(Collected data)
(** A connection is made; and what the loop does itself, sending without success. *)
Definition is_opened (a : client_action) : bool := match a with Opened _ => true | _ => false end.
Definition is_own (a : client_action) : bool :=
  match a with Timer _ _ | Decide _ | Take _ | Sent false | Drained => true | _ => false end.

Lemma drain_run now rs c : cl_connected c = false -> sd_pc (cl_sender c) = Draining ->
  request_queue (sd_queues (cl_sender c)) = rs ->
  exists c', client_run c (drain now (length rs)) = Some (Done c') /\
    cl_connected c' = false /\ cl_delivered c' = cl_delivered c /\ sd_pc (cl_sender c') = Draining /\
    request_queue (sd_queues (cl_sender c')) = [].
Proof.
  revert c. induction rs as [|r rs IH]; intros c Hc Hpc Hq; [by exists c|].
  set (q := take_request now r rs (sd_queues (cl_sender c))).
  set (c1 := set_sender {| sd_queues := set_backup_queue (backup_queue q ++ [r]) q; sd_pc := Draining;
                           sd_sent := sd_sent (cl_sender c) ++ [r] |} c).
  destruct (IH c1) as (c' & E & H1 & H2 & H3 & H4); [done|done| |].
  { done. }
  exists c'. split_and!; [|done..]. rewrite <- E.
  change (drain now (length (r :: rs))) with ([Take now; Sent false] ++ drain now (length rs)).
  apply client_run_app. simpl. unfold sender_does. simpl. rewrite Hpc, Hq. done.
Qed.

(** ** The theorems *)

(** C20: Nothing queued is forgotten between two messages of the server: along
    any run without one (requests are pushed, sent with or without success,
    the connection fails, is closed and opened again) every request in the
    queue, in the hands of the sender or in the backup queue stays in one of
    them. A message forgets at most the backup queue. *)
Theorem pending_until_message c acts c' :
  (Forall (fun a => is_message a = false) acts -> client_run c acts = Some (Done c') ->
     pending c ⊆+ pending c') /\
  (forall now msg, client_step c (Received now msg) = Some (Done c') ->
     request_queue (sd_queues (cl_sender c)) ++ in_hand (sd_pc (cl_sender c)) ⊆+ pending c').
Proof. split; [apply client_run_pending|intros now msg; apply message_pending]. Qed.

(** Without a connection nothing is delivered, and no connection comes by itself. *)
Lemma offline_step c a c' : cl_connected c = false -> is_opened a = false -> client_step c a = Some (Done c') ->
  cl_connected c' = false /\ cl_delivered c' = cl_delivered c.
Proof.
  intros Hc Ha E. assert (Hs : forall b c0 c1, cl_connected c0 = false -> cl_delivered c0 = cl_delivered c ->
      sender_does b c0 = Some (Done c1) -> cl_connected c1 = false /\ cl_delivered c1 = cl_delivered c).
  { intros b c0 c1 H0 H1. unfold sender_does. destruct (sender_step _ b) as [[s1|]|]; [|done..]. by intros [= <-]. }
  destruct a; simpl in E; rewrite ?Hc in E; try done; try (by eapply Hs; [| |exact E]).
  - destruct (ping_lost now c); by eapply Hs; [| |exact E].
  - destruct (sd_pc (cl_sender c)) as [| | |req]; try done. destruct ok; [done|]. by eapply Hs; [| |exact E].
Qed.

Lemma offline_run c acts c' : cl_connected c = false -> Forall (fun a => is_opened a = false) acts ->
  client_run c acts = Some (Done c') -> cl_connected c' = false /\ cl_delivered c' = cl_delivered c.
Proof.
  intros Hc Ha. revert c Hc. induction Ha as [|a acts Ha _ IH]; intros c Hc; simpl; [by intros [= <-]|].
  destruct (client_step c a) as [[c1|]|] eqn:E; [|done..]. intros Er.
  destruct (offline_step c a c1 Hc Ha E) as [H1 H2]. destruct (IH c1 H1 Er) as [? ?]. split; [done|congruence].
Qed.

(** The connection and the first message after the queue has been emptied. *)
Lemma reopened_loses c now msg c' : cl_connected c = false -> OnMessage msg <> Fetch ->
  client_run c [Drained; Opened now; Received now msg] = Some (Done c') ->
  cl_connected c' = true /\ cl_delivered c' = cl_delivered c /\ pending c' = [subscribe_request].
Proof.
  intros Hc Hmsg. simpl. unfold sender_does. simpl.
  destruct (sd_pc (cl_sender c)) eqn:Ep; simpl; try done.
  destruct (request_queue (sd_queues (cl_sender c))) as [|r rest] eqn:Eq; [|done]. simpl. rewrite Hc. simpl.
  set (q := set_backup_queue [] (PushRequest TryFetchSubmission (PushRequest subscribe_request (sd_queues (cl_sender c))))).
  assert (Hq : request_queue q = [subscribe_request]).
  { change (request_queue (PushRequest TryFetchSubmission (PushRequest subscribe_request (sd_queues (cl_sender c)))) = [subscribe_request]).
    rewrite PushRequest_unique by done. simpl. by rewrite Eq. }
  destruct (OnMessage msg) as [|version compat close| |]; [done|..]; destruct (json_parse msg); try destruct close;
    intros [= <-]; (split_and!; [done|done|]);
    change (request_queue q ++ [] ++ [] = [subscribe_request]); by rewrite Hq.
Qed.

- **TASK REQUIREMENTS**:
Reproduce exactly the entries above, limited to the lines from the one with "pending c ⊆+ pending c') /\" through the one with "Lemma offline_step c", both included.

- **SOLUTION TO THIS PROBLEM**:
     pending c ⊆+ pending c') /\
  (forall now msg, client_step c (Received now msg) = Some (Done c') ->
     request_queue (sd_queues (cl_sender c)) ++ in_hand (sd_pc (cl_sender c)) ⊆+ pending c').
Proof. split; [apply client_run_pending|intros now msg; apply message_pending]. Qed.

(** Without a connection nothing is delivered, and no connection comes by itself. *)
Lemma offline_step c a c' : cl_connected c = false -> is_opened a = false -> client_step c a = Some (Done c') ->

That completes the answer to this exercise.